Colinfromaccounts · 01/07/2025 22:22

I don’t feel straight or gay. I feel both and neither. I feel “gay” has become a defining political identity and people like to put you in a box, partially as an exercise in black-and-white thinking (anyone who has ever had a same sex relationship is now this thing called ‘gay’ and their entire identity must spin out from there, and it will be one of the first things people think about when they think of you) and partially as a result of ongoing internalised homophobia in society (YOU’RE this thing called “gay”, not me!)

Edited

I don't really agree with this honestly. Being gay is just a fact about yourself, like having brown hair or being short. It's not a "feeling", it's sexuality.

To me it goes no deeper than solely being attracted to X if you are X. You aren't gay if you're attracted to X and Y.

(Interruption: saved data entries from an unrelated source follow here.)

(* ===== verification/VerbSafety.v ===== *)
(** What every verb promises the engine: the operations of its plan respect the
    snapshot it planned against. The promise is an interface; each verb has its
    instance, and the engine's theorems use nothing else about a verb. *)
From S2P Require Import Prelude SortedVec RustStr Errors Json Model Context Snapshot Keys Plan Store Durable Transaction SchemaLayer JavaOrder Views Registry Queries Mutations ExporterVerbs Engine.

Local Open Scope Z_scope.

(** * What one operation does to the queries *)

Section operations.
Implicit Types s : Snapshot.

Lemma get_version_apply s op ctx subj v : snap_wf s →
  Snap.get_version (Snap.apply s op) ctx subj v =
  match op with
  | OpPutVersion ctx' subj' v' rec =>
      if decide (ctx = ctx' ∧ subj = subj' ∧ v = v') then Some rec else Snap.get_version s ctx subj v
  | OpDeleteVersion ctx' subj' v' _ =>
      if decide (ctx = ctx' ∧ subj = subj' ∧ v = v') then None else Snap.get_version s ctx subj v
  | _ => Snap.get_version s ctx subj v
  end.
Proof.
  intros Hwf. rewrite !get_version_ctx. pose proof (wf_ctx s Hwf) as Hc.
  destruct op as [ctx' id rec [|]| |ctx' subj' v' rec|ctx' subj' v' id|ctx' subj' v' id|ctx' subj' v' id
    |ctx' next| | | | | |]; simpl; try done; rewrite ctx_of_mut; destruct (decide (ctx = ctx')) as [<-|]; try done.
  - change (ctx_of (Snap.set_known _ s) ctx) with (ctx_of s ctx). rewrite version_of_put by done.
    repeat destruct (decide _); naive_solver.
  - change (ctx_of (Snap.set_known _ s) ctx) with (ctx_of s ctx). rewrite decide_False by naive_solver. done.
  - rewrite version_of_delete by done. repeat destruct (decide _); naive_solver.
  - rewrite decide_False by naive_solver. done.
  - destruct (delete_refby_rest (ctx_of s ctx) subj' v' id) as (Hs & _). unfold version_of. by rewrite Hs.
Qed.

Lemma next_id_apply s op ctx :
  Snap.next_id (Snap.apply s op) ctx =
  match op with
  | OpSetNextId ctx' n => if decide (ctx = ctx') then n else Snap.next_id s ctx
  | _ => Snap.next_id s ctx
  end.
Proof.
  rewrite !next_id_ctx.
  destruct op as [ctx' id rec [|]| |ctx' subj' v' rec|ctx' subj' v' id|ctx' subj' v' id|ctx' subj' v' id
    |ctx' next| | | | | |]; simpl; try done; rewrite ctx_of_mut; destruct (decide (ctx = ctx')) as [<-|]; try done.
  - change (ctx_of (Snap.set_known _ s) ctx) with (ctx_of s ctx).
    by destruct (put_version_rest (ctx_of s ctx) subj' v' rec) as (_ & -> & _).
  - by destruct (delete_version_rest (ctx_of s ctx) subj' v' id) as (_ & -> & _).
  - by destruct (delete_refby_rest (ctx_of s ctx) subj' v' id) as (_ & _ & -> & _).
Qed.

(** Operations that put no version and move no counter; the deletes name the
    id their version has. *)
Definition removes s (op : Op) : Prop :=
  match op with
  | OpPutVersion _ _ _ _ | OpSetNextId _ _ | OpDeleteContext _ => False
  | _ => op_ok s op
  end.

Lemma removes_mono s op op' : snap_wf s → removes s op → removes s op' → removes (Snap.apply s op) op'.
Proof.
  intros Hwf Hop Hop'. destruct op'; try done. intros vr Hvr. apply (Hop' vr).
  rewrite get_version_apply in Hvr by done. destruct op; try done. by destruct (decide _).
Qed.

Lemma removes_ok s ops : snap_wf s → Forall (removes s) ops →
  ops_ok s ops ∧ snap_wf (Snap.apply_all s ops) ∧
  (∀ ctx, Snap.next_id (Snap.apply_all s ops) ctx = Snap.next_id s ctx).
Proof.
  intros Hwf Hops. revert s Hwf Hops. induction ops as [|op ops IH]; intros s Hwf Hops; [done|].
  apply Forall_cons in Hops as [Hop Hops].
  assert (op_ok s op) as Hok by (by destruct op).
  destruct (IH (Snap.apply s op)) as (Hoks & Hwf' & Hn); [by apply apply_wf| |].
  - eapply Forall_impl; [exact Hops|]. intros op'. by apply removes_mono.
  - split_and!; [done|done|]. intros ctx0. simpl. unfold Snap.apply_all in Hn. rewrite Hn, next_id_apply.
    by destruct op.
Qed.

(** Operations that delete no version and move no counter; the puts have
    allocated ids. *)
Definition adds s (op : Op) : Prop :=
  match op with
  | OpDeleteVersion _ _ _ _ | OpSetNextId _ _ | OpDeleteContext _ => False
  | _ => op_ok s op
  end.

Lemma adds_ok s ops : Forall (adds s) ops →
  ops_ok s ops ∧ (∀ ctx, Snap.next_id (Snap.apply_all s ops) ctx = Snap.next_id s ctx).
Proof.
  intros Hops. revert s Hops. induction ops as [|op ops IH]; intros s Hops; [done|].
  apply Forall_cons in Hops as [Hop Hops].
  assert (∀ ctx, Snap.next_id (Snap.apply s op) ctx = Snap.next_id s ctx) as Hn1.
  { intros ctx. rewrite next_id_apply. by destruct op. }
  destruct (IH (Snap.apply s op)) as (Hoks & Hn).
  - eapply Forall_impl; [exact Hops|]. intros op' Hop'. destruct op'; try done. simpl. by rewrite Hn1.
  - split; [by split; [destruct op|]|]. intros ctx. simpl. unfold Snap.apply_all in Hn. by rewrite Hn.
Qed.

Lemma list_versions_get s ctx subj v vr : snap_wf s →
  (v, vr) ∈ Snap.list_versions s ctx subj ↔ Snap.get_version s ctx subj v = Some vr.
Proof.
  intros Hwf. rewrite get_version_ctx, list_versions_ctx.
  rewrite (version_of_elem _ subj v vr (wf_ctx s Hwf ctx)).
  destruct (subjects (ctx_of s ctx) !! subj); simpl; rewrite ?elem_of_nil; naive_solver.
Qed.
End operations.

Lemma plan_ops_app a b : plan_ops (a ++ b) = plan_ops a ++ plan_ops b.
Proof. unfold plan_ops. by rewrite fmap_app, concat_app. Qed.
Lemma plan_ops_cons w ws : plan_ops (w :: ws) = write_ops w ++ plan_ops ws.
Proof. done. Qed.

(** A property of the operations of each write is one of the plan's. *)
Lemma plan_ops_Forall (P : Op → Prop) ws : Forall (λ w, Forall P (write_ops w)) ws → Forall P (plan_ops ws).
Proof. unfold plan_ops. induction 1; simpl; [constructor|]. by apply Forall_app. Qed.

Section plans.
Context {formats : SchemaFormats}.

(** ** Hard deletes *)

(** Versions to be hard-deleted, as the plans read them off the snapshot. *)
Definition stored_version (r : Reader) (x : QualifiedSubject * Z * VersionRecord) : Prop :=
  Snap.get_version (rd_snap r) (context x.1.1) (subject x.1.1) x.1.2 = Some x.2.

Lemma hard_delete_shape r q v vr also ws ev : hard_delete_writes r q v vr also = Ok (ws, ev) →
  ev = mkEvent (context q) (subject q) v (vr_id vr) HardDelete ∧
  ∃ extra, ws = WDeleteVersion (context q) (subject q) v (vr_id vr) :: extra ∧
    Forall (λ w, match w with
                 | WDeleteRefby _ _ _ id => id = vr_id vr
                 | WDeleteSchema ctx id => ctx = context q ∧ id = vr_id vr
                 | _ => False
                 end) extra.
Proof.
  unfold hard_delete_writes. cbv zeta. intros H. apply bind_Ok in H as (extra & He & [= <- <-]).
  split; [done|]. exists extra. split; [done|]. destruct (existsb _ _); [by injection He as <-|].
  apply bind_Ok in He as ([rec|] & _ & He); [|by injection He as <-].
  apply bind_Ok in He as (refs & Hrefs & [= <-]). apply Forall_app. split; [|by repeat constructor].
  apply mapM_result_Ok in Hrefs. induction Hrefs as [|sr w l k Hw _ IH]; constructor; [|done].
  apply bind_Ok in Hw as (t & _ & [= <-]). done.
Qed.

Lemma hard_delete_removes r q v vr also ws ev : hard_delete_writes r q v vr also = Ok (ws, ev) →
  Snap.get_version (rd_snap r) (context q) (subject q) v = Some vr →
  Forall (removes (rd_snap r)) (plan_ops ws).
Proof.
  intros H Hv. apply hard_delete_shape in H as (_ & extra & -> & Hextra). apply plan_ops_Forall.
  constructor.
  - repeat constructor. simpl. intros vr'. rewrite Hv. by intros [= <-].
  - eapply Forall_impl; [exact Hextra|]. intros w. by destruct w; repeat constructor.
Qed.

Lemma hard_delete_all_removes r l also ws evs : hard_delete_all r l also = Ok (ws, evs) →
  Forall (stored_version r) l → Forall (removes (rd_snap r)) (plan_ops ws).
Proof.
  unfold hard_delete_all. intros H Hl. apply bind_Ok in H as (xs & Hxs & [= <- <-]).
  apply mapM_result_Ok in Hxs. induction Hxs as [|[[q v] vr] [ws ev] l k Hx Hxs IH]; simpl; [constructor|].
  apply Forall_cons in Hl as [Hv Hl]. rewrite plan_ops_app. apply Forall_app. split; [|by apply IH].
  by eapply hard_delete_removes.
Qed.

Lemma versions_stored r q : snap_wf (rd_snap r) →
  Forall (λ x, stored_version r (q, x.1, x.2)) (versions_of r q).
Proof.
  intros Hwf. apply Forall_forall. intros [v vr] Hin. by apply list_versions_get.
Qed.

(** ** The shape of a registration *)

Lemma populate_keeps r q cfg d latest nv d' b : populate_from_previous r q cfg d latest nv = Ok (d', b) →
  d_id d' = d_id d ∧ d_version d' = d_version d.
Proof.
  unfold populate_from_previous. intros H. apply bind_Ok in H as (previous & _ & H).
  apply bind_Ok in H as ([d1 populated] & H1 & H).
  assert (d_id d1 = d_id d ∧ d_version d1 = d_version d) as [<- <-].
  { destruct (match d_schema d with Some s => is_blank s | None => true end).
    - destruct previous; [|done]. by injection H1 as <- _.
    - by injection H1 as <- _. }
  cbv zeta in H. apply bind_Ok in H as (metadata & _ & H). destruct (_ || _); by injection H as <- _.
Qed.

Definition in_import (view : ReadView) (q : QualifiedSubject) : bool :=
  bool_decide (mode_for view (SubjectTarget q) = Import).
Definition level_in_force (r : Reader) (q : QualifiedSubject) : CompatibilityLevel :=
  default (default_compatibility (rd_reg r)) (ConfigRecord.compatibility_level (config_in_scope r q)).

(** What a request asks to register: the draft, completed from the newest live
    version outside IMPORT mode, parsed and normalised. *)
Definition request_canon (m : RegisterSchema) (view : ReadView) : Outcome (option Canon) :=
  let r := vw_reader view in let q := rg_subject m in
  let versions := versions_of r q in
  '(d, _) ← (if in_import view q then Ok (rg_draft m, false)
             else populate_from_previous r q (config_in_scope r q) (rg_draft m) (head (live_newest_first versions))
                    (new_version_of versions));
  canonicalize r q d (bool_decide (d_id d < 0)) (register_normalize m view).

(** The schema is registered in the subject, live, under the id: the id is
    the one the content hash leads to, or the stored body has the same type,
    text and rules, and the same references (or the request gave none). *)
Definition already_there (r : Reader) (q : QualifiedSubject) (c : Canon) (id : Z) : Prop :=
  ∃ v vr, Snap.get_version (rd_snap r) (context q) (subject q) v = Some vr ∧ vr_deleted vr = false ∧ vr_id vr = id ∧
    (Snap.id_for_fingerprint (rd_snap r) (context q) (canon_fingerprint c) = Some id ∨
     ∃ rec, get_schema r (context q) id = Ok (Some rec) ∧ sr_type rec = c_type c ∧ sr_schema rec = c_text c ∧
       opt_value_eqb (c_rule_set c) (sr_rule_set rec) = true ∧ (c_refs c = [] ∨ c_refs c = sr_references rec)).

(** A registration that stores something, step by step. *)
Record registration (m : RegisterSchema) (view : ReadView) (p : Plan RegisterResponse)
    (d : Draft) (c : Canon) (schema_id version id : Z) : Prop := {
  rn_draft : d_id d = d_id (rg_draft m) ∧ d_version d = d_version (rg_draft m);
  rn_request : request_canon m view = Ok (Some c);
  rn_canon : canonicalize (vw_reader view) (rg_subject m) d (bool_decide (d_id d < 0)) (register_normalize m view) = Ok (Some c);
  rn_stored : find_stored (vw_reader view) (rg_subject m) d (Some c) = Ok (inr schema_id);
  rn_same : d_version d = 0 →
    find_same (vw_reader view) (rg_subject m) c schema_id
      (live_newest_first (versions_of (vw_reader view) (rg_subject m))) = Ok None;
  rn_compatible : in_import view (rg_subject m) = false → ∃ olds,
    compat_candidates (vw_reader view) (rg_subject m) (config_in_scope (vw_reader view) (rg_subject m)) (c_metadata c) = Ok olds ∧
    check_compatibility (vw_reader view) (context (rg_subject m)) (c_parsed c) olds
      (level_in_force (vw_reader view) (rg_subject m)) (config_in_scope (vw_reader view) (rg_subject m)) = Ok [];
  rn_version : choose_version d (new_version_of (versions_of (vw_reader view) (rg_subject m))) (in_import view (rg_subject m)) = Ok version;
  rn_id : choose_id (vw_reader view) (rg_subject m) schema_id (canon_fingerprint c) = Ok id;
  rn_rows : register_rows (vw_reader view) view (rg_subject m) c (versions_of (vw_reader view) (rg_subject m))
              version id (canon_fingerprint c) = Ok (writes p, events p);
  rn_output : ∃ modified, output p = answer modified (entity_from_canon (rg_subject m) version id c);
}.
(* ===== verification/Consistency.v ===== *)
(** The registry over any history of requests: the published snapshot stays
    well formed, what is on disk stays what is published, and the body of an
    id is read as it is stored, unless it is taken away while it is being read. *)
From S2P Require Import Prelude SortedVec RustStr Errors Json Model Context Snapshot Keys Plan Store Durable Transaction MemDb Changelog Recovery SchemaLayer JavaOrder Views Registry Queries Mutations ExporterVerbs Engine VerbSafety.

Local Open Scope Z_scope.

(** * Schema bodies on disk *)

Section bodies.
Context `{!Serde SchemaRecord, !Serde VersionRecord, !Serde ConfigRecord.t, !Serde Mode,
          !Serde LogEvent, !Serde ExporterRecord}.

(** Ids of bodies are 32-bit, and bodies are read back as they were written. *)
Definition body_ok (w : Write) : Prop :=
  match w with
  | WPutSchema _ id rec _ => is_u32 id ∧ persistable rec
  | WDeleteSchema _ id => is_u32 id
  | _ => True
  end.

Definition coherent (st : Store) (m : Rows) (bodies : gmap (string * Z) SchemaRecord) : Prop :=
  ∀ ctx id rec, bodies !! (ctx, id) = Some rec →
    is_u32 id ∧ ∃ v, m !! (CF_SCHEMAS, key st (schema_key ctx id)) = Some v ∧ from_slice v = Ok rec.

Lemma str_app_same_suffix a a' b b' : String.length b = String.length b' →
  a +:+ b = a' +:+ b' → a = a' ∧ b = b'.
Proof.
  intros Hlen. revert a'. induction a as [|x a IH]; intros [|y a'] Heq; simpl in Heq.
  - done.
  - subst b. simpl in Hlen. rewrite str_length_app in Hlen. lia.
  - subst b'. simpl in Hlen. rewrite str_length_app in Hlen. lia.
  - injection Heq as -> Heq. apply IH in Heq as [-> ->]. done.
Qed.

FrippEnos · 01/07/2025 22:40

From my memory of what the "Q" stands for, wasn't it originally "Questioning", which would suit her description of themselves.

Its also a much nicer term with a less controversial history than queer.

Pinkrabitt · 01/07/2025 23:32

Colinfromaccounts · 01/07/2025 22:22

I don’t feel straight or gay. I feel both and neither. I feel “gay” has become a defining political identity and people like to put you in a box, partially as an exercise in black-and-white thinking (anyone who has ever had a same sex relationship is now this thing called ‘gay’ and their entire identity must spin out from there, and it will be one of the first things people think about when they think of you) and partially as a result of ongoing internalised homophobia in society (YOU’RE this thing called “gay”, not me!)

Edited

As you describe it, I wonder if the issue is more identity politics than the label of gay. It seems to me that a lot of people who claim the LGBT label make it their entire identity. They will wear badges about it, its the first thing they tell anyone, their birthday cake will be of a rainbow etc. etc. Not that there is anything wrong with these things but it seems to become their entire personality.

I mean, I'm from Yorkshire but I don't wear badges about it, introduce myself as a Northern Lass or make birthday cakes in the shape of flat caps. Obviously I'm being OTT here but it sounds to me like youre saying that who you're attracted to - men or women - is just one small facet of who you are and it doesn't define your entire being. And so when taking on the label or gay or queer seems to have become so all-encompassing youre understandavly rejecting that label?

MissScarletInTheBallroom · 01/07/2025 23:35

Queer just means spicy straight, doesn't it?

People like Laurie Penny, who is a privileged white heterosexual woman but thinks this is deeply uncool and wants to be part of the alphabet gang.

Everything to the right of the L, G and B just means straight people.

Joystir59 · 01/07/2025 23:35

I'm a lesbian. I've never identified as queer and hate the term.